## ENTRIES PROVIDED
(** * The coefficient update against its documentation *)

(** C2 fails on the code.  The clip of line 132 comes before the filter of
    line 134, so what line 137 multiplies is the output of the filter, which
    nothing bounds.  On the triangle of area 22.875, whose mass matrix rows
    sum to the nodal integral 61/8 and whose [G_under] is the binary64
    reciprocal of 7.625, a ratio [JLM/JMM] of 100 is clipped to 0.09 and the
    two filter passes then lift it above 0.09 at every node; that value is
    the factor of [delta_CG1_sq * magS] in [nut_]. *)
Lemma filtered_Cs_exceeds_ceiling :
  (forall i, row_sum (G_matr float_bundle !!! i) == 61 # 8) /\
  (forall i, values (G_under float_bundle) !!! i = float_reciprocal) /\
  8 # 61 < float_reciprocal /\ float_reciprocal - (8 # 61) < 1 # 2 ^ 55 /\
  full_recompute (toy_locals 0 1) /\
  les_update (sub := toy_hundred) (toy_locals 0 1) float_bundle = OK float_next /\
  (forall i, values (JLM float_next) !!! i / values (JMM float_next) !!! i == 100) /\
  (forall i, 9 # 100 < values (Cs float_next) !!! i) /\
  values (fn (nut_ float_next)) !!! 1%fin
    = values (Cs float_next) !!! 1%fin * values (delta_CG1_sq float_bundle) !!! 1%fin
      * (les_average (sub := toy_hundred) (toy_locals 0 1) float_bundle).2 !!! 1%fin.
Proof.
  split; [apply fin3_all; vm_compute; reflexivity|].
  split; [apply fin3_all; reflexivity|].
  split; [reflexivity|]. split; [reflexivity|].
  split; [exact toy_full_recompute|].
  split; [vm_compute; reflexivity|].
  split; [apply fin3_all; vm_compute; reflexivity|].
  split; [apply fin3_all; vm_compute; reflexivity|].
  vm_compute. reflexivity.
Qed.

Section FlooredAverage.
Context {n : nat} {Mesh Velocity BCValue SubDomain : Type}.
Implicit Types (b : Bundle n BCValue SubDomain) (l : Locals Velocity).
Implicit Types (S : Substrate n Mesh Velocity BCValue SubDomain).

Lemma floor_nonpositive_pos (floor : Q) (a : array n) (i : fin n) :
  0 < floor -> 0 < floor_nonpositive floor a !!! i.
Proof.
  intros Hfloor. unfold floor_nonpositive. rewrite vlookup_map.
  destruct (Qle_bool (a !!! i) 0) eqn:E; [exact Hfloor|].
  apply Qnot_le_lt. intros Hle. apply Qle_bool_iff in Hle.
  rewrite Hle in E. discriminate.
Qed.

Lemma floored_average_JMM S (floor1 floor2 : Q) l b :
  exists raw : array n,
    values (JMM (les_average (sub := with_floored_average floor1 floor2 S) l b).1)
      = floor_nonpositive floor2 raw.
Proof.
  unfold les_average. simpl.
  destruct (compute_Mij alpha l _) as [bM magS]. simpl. eauto.
Qed.

(** C5.  The Lagrangian average ends by flooring [JMM] away from zero; so on
    every full-recompute step each divisor of the division [JLM/JMM] of
    line 132 is strictly positive, whatever the average yields before the
    flooring.  No division by zero takes place: the update returns, and the
    field [Cs] it leaves is the smoothing of the quotient [JLM/JMM] of the
    stored memory fields, clipped at 0.09, node by node. *)
Theorem floored_JMM_keeps_ratio_defined S (floor1 floor2 : Q) l b :
  0 < floor2 -> full_recompute l ->
  (forall i : fin n,
     0 < values (JMM (les_average
                        (sub := with_floored_average floor1 floor2 S) l b).1) !!! i) /\
  exists b' (clipped : Function n),
    les_update (sub := with_floored_average floor1 floor2 S) l b = OK b' /\
    (forall i : fin n, 0 < values (JMM b') !!! i) /\
    (forall i : fin n,
       values clipped !!! i
       = Qmin (values (JLM b') !!! i / values (JMM b') !!! i) (9 # 100)) /\
    Cs b' = tophatfilter clipped clipped 2 1 (G_matr b) (G_under b).
Proof.
  intros Hfloor Hfull.
  set (sub' := with_floored_average floor1 floor2 S).
  assert (Hpos : forall i : fin n,
            0 < values (JMM (les_average (sub := sub') l b).1) !!! i).
  { intros i. destruct (floored_average_JMM S floor1 floor2 l b) as [raw Hraw].
    unfold sub'. rewrite Hraw. now apply floor_nonpositive_pos. }
  split; [exact Hpos|].
  assert (Hnz : forall i : fin n,
            ~ values (JMM (les_average (sub := sub') l b).1) !!! i == 0).
  { intros i Hz. specialize (Hpos i). rewrite Hz in Hpos.
    now apply Qlt_irrefl in Hpos. }
  pose proof (les_average_frame (sub := sub') l b) as (Hp & HCs & _ & _).
  injection Hp as _ _ HG Hg _ _ _.
  set (bA := (les_average (sub := sub') l b).1) in *.
  set (ratio := vzip_with Qdiv (values (JLM bA)) (values (JMM bA))).
  exists (update_nut (sub := sub') (les_average (sub := sub') l b).2
            (smooth_Cs (with_Cs (set_local (Cs bA) (clip_max ratio Cs_ceiling)) bA))),
         (set_local (Cs b) (clip_max ratio Cs_ceiling)).
  split; [|split; [exact Hpos|split]].
  - rewrite (les_update_full (sub := sub') _ _ Hfull). unfold update_Cs.
    fold bA. rewrite (array_div_OK _ _ Hnz). reflexivity.
  - intros i. simpl. rewrite clip_max_lookup. unfold ratio.
    now rewrite vlookup_zip_with.
  - simpl. now rewrite HG, Hg, HCs.
Qed.

End FlooredAverage.

Lemma floored_JMM_keeps_ratio_defined_witness :
  full_recompute (toy_locals 0 1) /\
  exists b',
    les_update (sub := toy_floored) (toy_locals 0 1) toy_bundle = OK b' /\
    forall i, 0 < values (JMM b') !!! i.
Proof.
  split; [exact toy_full_recompute|].
  destruct (floored_JMM_keeps_ratio_defined
              (toy [# 1; 1; 1] [# 0; -3; 2] [# 1; 1; 1])
              (1 # 10 ^ 32) (1 # 10 ^ 32) (toy_locals 0 1) toy_bundle
              eq_refl toy_full_recompute)
    as (_ & b' & clipped & Hrun & Hpos & _).
  exists b'. split; [exact Hrun | exact Hpos].
Defined.

Section TestFilterRatio.
Context {n : nat} {Mesh Velocity BCValue SubDomain : Type}.
Context {sub : Substrate n Mesh Velocity BCValue SubDomain}.
Implicit Types (b : Bundle n BCValue SubDomain) (l : Locals Velocity).
(** * ExpertNet front end: team reassignment state machine

  A shallow embedding of the team-handling code of [frontend/script.js]:
  the construction of [profOrder]/[profMap] in [renderResults], the
  swap-icon click listener installed by [renderTeamCards], the listener
  installed by [attachDropdownListeners], [getProfsForTags],
  [sortResults], [filterResults], [populateDepartmentFilter],
  [renderIndividualResults], [switchTab] and the click handlers.

  Modelling conventions.
  - JavaScript arrays are lists.  A JavaScript string is kept as the
    [string] of the bytes of its UTF-8 encoding, which is how a string
    literal of this file is read: equality and emptiness are those of
    the JavaScript string, and [trim] is written on the encodings of the
    code points it strips.
  - A JavaScript object used with [Object.entries] is the list of its own
    properties in insertion order, a list of pairs; expert names are assumed
    to be neither array-index strings (which [Object.entries] would put
    first) nor members of [Object.prototype].
  - [apiData.all_profs_by_tag] is only ever looked up: a [gmap].
  - Reading [.tags] of a missing [profMap] entry throws a [TypeError];
    handlers return [option], [None] standing for that uncaught error.
  - [undefined] and the empty string are identified for the display
    fields, which the code only reads through [x || ''] or a truth test.
  - What the page writes into its markup is written as it is: a request
    of the page ([fired]) is one whose name and tags are [plainText], so
    that the attributes [data-current-prof], [data-tags],
    [data-prof-name], [data-tag] and [value] are read back as they were
    written.  The other strings of the response are taken to hold no
    markup either. *)

From stdpp Require Import gmap strings list fin_maps sorting.
From Stdlib Require Import QArith OrdersEx.

Open Scope nat_scope.
Lemma locked_rehash_fold n ns ids : ∀ old rb : list (chain K V),
  0 < ns →
  foldl (locked_rehash_step hasher n_procs thread_id n ns)
        (old, Some (rb, replicate (Z.to_nat ns) None)) ids =
    ((foldl (rehash_step (get_hash_value hasher n_procs) n) (old, rb) ids).1,
     Some ((foldl (rehash_step (get_hash_value hasher n_procs) n) (old, rb) ids).2,
           replicate (Z.to_nat ns) None)).
Proof.
  induction ids as [|i ids IH]; intros old rb Hns; [done|].
  cbn [foldl]. unfold locked_rehash_step at 2, rehash_step at 2 4.
  rewrite locked_rehash_chain by done.
  destruct (hash_node_all_apply_recursive (old !!! i) _ rb) as [c' rb']. cbn [fst snd].
  by apply IH.
Qed.

(** At rest, [rehash] returns with the locks free and the map that
    [rehash] gives without locks. *)
Lemma locked_rehash_at_rest n lm :
  at_rest hasher n_procs lm →
  locked_rehash hasher n_procs thread_id n lm =
    Some (tt, with_map (rehash hasher n_procs n (map_of lm)) lm).
Proof.
  intros Hrest. pose proof (at_rest_free lm Hrest) as Hfree.
  destruct Hrest as (Hwf & Hs & Hl & Hr).
  unfold locked_rehash, rehash. unfold op_bind at 1.
  unfold on_segment_locks at 1. unfold omp_set_lock.
  rewrite Hl, lookup_replicate_2 by lia. cbn [map_of segment_locks rehashing_segment_locks].
  destruct (Z.geb_spec (n_buckets (map_of lm)) n) as [Hge|Hlt].
  - unfold on_segment_locks, omp_unset_lock. cbn.
    rewrite list_insert_insert_eq, insert_replicate. unfold with_map. by rewrite Hl.
  - unfold op_bind at 1. unfold on_segment_locks at 1. unfold omp_unset_lock.
    cbn [map_of segment_locks rehashing_segment_locks].
    rewrite list_insert_insert_eq, insert_replicate.
    unfold op_bind at 1. rewrite lock_all_segments_free.
    2:{ cbn. by rewrite length_replicate. }
    cbn [map_of segment_locks rehashing_segment_locks].
    destruct (Z.geb_spec (n_buckets (map_of lm)) n) as [?|_]; [lia|].
    unfold op_bind, locked_rehash_buckets.
    cbn [map_of segment_locks rehashing_segment_locks].
    rewrite Hr, locked_rehash_fold by done. cbn [snd].
    rewrite unlock_all_segments_frees. cbn [map_of segment_locks rehashing_segment_locks].
    unfold with_map, rehash_buckets. rewrite !length_replicate. by rewrite Hl, Hr.
Qed.
Lemma at_rest_with_map m lm :
  at_rest hasher n_procs lm → wf hasher n_procs m →
  n_segments m = n_segments (map_of lm) →
  at_rest hasher n_procs (with_map m lm).
Proof.
  intros (_ & Hs & Hl & Hr) Hwf Hn. unfold at_rest, with_map. cbn.
  rewrite Hn. by split; [|split; [|split]].
Qed.

Lemma rehash_n_segments n m : n_segments (rehash hasher n_procs n m) = n_segments m.
Proof. unfold rehash. by destruct (_ >=? _). Qed.

Lemma reserve_n_segments n m : n_segments (reserve hasher n_procs n m) = n_segments m.
Proof. unfold reserve. destruct (_ >=? _); [done|]. apply rehash_n_segments. Qed.

Lemma set_n_segments key v (r : V → V → V) m :
  n_segments (set hasher n_procs key v r m) = n_segments m.
Proof.
  unfold set, set_with_hash.
  assert (n_segments (set_apply key (get_hash_value hasher n_procs key) v r m) =
            n_segments m) as Hs.
  { unfold set_apply, hash_node_apply. by destruct (hash_node_apply_recursive _ _ _ _). }
  destruct (set_calls_rehash _); [|done].
  unfold rehash0. by rewrite reserve_n_segments.
Qed.

Lemma unset_n_segments key m : n_segments (unset hasher n_procs key m) = n_segments m.
Proof.
  unfold unset, unset_with_hash, hash_node_apply.
  by destruct (hash_node_apply_recursive _ _ _ _).
Qed.

Lemma locked_reserve_at_rest n lm :
  at_rest hasher n_procs lm →
  locked_reserve hasher n_procs thread_id n lm =
    Some (tt, with_map (reserve hasher n_procs n (map_of lm)) lm).
Proof.
  intros Hrest. unfold locked_reserve, reserve.
  destruct (_ >=? _); [by rewrite with_map_id|].
  by apply locked_rehash_at_rest.
Qed.

(** X20.  The operations on one key, with their locks.  On a map at rest
    (well formed, no lock held), [set], [get], [has] and [unset] take
    the lock of the segment of the key's bucket, and [set] the locks of
    a rehash, without ever waiting; they return with every lock free
    again and with the result that they have without the locks. *)
Theorem locked_operations_at_rest lm key v (r : V → V → V) d :
  at_rest hasher n_procs lm →
  locked_set hasher n_procs thread_id key v r lm =
    Some (tt, with_map (set hasher n_procs key v r (map_of lm)) lm) ∧
  locked_get hasher n_procs thread_id key d lm =
    Some ((get hasher n_procs key d (map_of lm)).1, lm) ∧
  locked_has hasher n_procs thread_id key lm =
    Some ((has hasher n_procs key (map_of lm)).1, lm) ∧
  locked_unset hasher n_procs thread_id key lm =
    Some (tt, with_map (unset hasher n_procs key (map_of lm)) lm) ∧
  at_rest hasher n_procs (with_map (set hasher n_procs key v r (map_of lm)) lm) ∧
  at_rest hasher n_procs (with_map (unset hasher n_procs key (map_of lm)) lm).
Proof.
  intros Hrest. pose proof Hrest as (Hwf & _).
  split; [|split; [|split; [|split; [|split]]]].
  - unfold locked_set, locked_set_with_hash, set, set_with_hash. unfold op_bind at 1.
    rewrite locked_hash_node_apply_at_rest by done.
    unfold op_bind, on_map. cbn [map_of segment_locks rehashing_segment_locks with_map].
    unfold set_apply.
    pose proof (set_apply_wf hasher n_procs key v r (map_of lm) Hwf) as Hwf1.
    unfold set_apply in Hwf1.
    destruct (hash_node_apply key _ _ (map_of lm) _) as [m' n] eqn:Happly.
    cbn [fst snd]. destruct (set_calls_rehash (with_n_keys n m')) eqn:Hcalls; [|done].
    unfold locked_rehash0, rehash0. cbn [map_of].
    rewrite locked_reserve_at_rest; [done|].
    apply (at_rest_with_map _ lm Hrest Hwf1).
    unfold hash_node_apply in Happly.
    destruct (hash_node_apply_recursive _ _ _ _). by injection Happly as <- <-.
  - unfold locked_get, get, get_with_hash.
    rewrite locked_hash_node_apply_at_rest by done.
    pose proof (hash_node_apply_read hasher n_procs key
                  (get_hash_value hasher n_procs key) get_node_handler
                  (map_of lm) d Hwf) as Hread.
    destruct (hash_node_apply _ _ _ _ _) as [m' x]. cbn [fst snd] in *.
    rewrite Hread by (by intros [|[? ?] ?] ?). by rewrite with_map_id.
  - unfold locked_has, has, has_with_hash.
    rewrite locked_hash_node_apply_at_rest by done.
    pose proof (hash_node_apply_read hasher n_procs key
                  (get_hash_value hasher n_procs key) has_node_handler
                  (map_of lm) false Hwf) as Hread.
    destruct (hash_node_apply _ _ _ _ _) as [m' x]. cbn [fst snd] in *.
    rewrite Hread by (by intros [|[? ?] ?] ?). by rewrite with_map_id.
  - unfold locked_unset, unset, unset_with_hash. unfold op_bind.
    rewrite locked_hash_node_apply_at_rest by done.
    unfold on_map. cbn [map_of segment_locks rehashing_segment_locks with_map].
    by destruct (hash_node_apply _ _ _ _ _).
  - apply at_rest_with_map; [done| |apply set_n_segments].
    by apply set_with_hash_wf.
  - apply at_rest_with_map; [done| |apply unset_n_segments].
    by apply unset_with_hash_wf.
Qed.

## TASK TO COMPLETE
Starting with the line above that holds "assert (Hpos : forall" and stopping with the line that holds "l b).1) !!! i == 0).", reproduce each line exactly, omitting all other lines.

## YOUR RESPONSE
  assert (Hpos : forall i : fin n,
            0 < values (JMM (les_average (sub := sub') l b).1) !!! i).
  { intros i. destruct (floored_average_JMM S floor1 floor2 l b) as [raw Hraw].
    unfold sub'. rewrite Hraw. now apply floor_nonpositive_pos. }
  split; [exact Hpos|].
  assert (Hnz : forall i : fin n,
            ~ values (JMM (les_average (sub := sub') l b).1) !!! i == 0).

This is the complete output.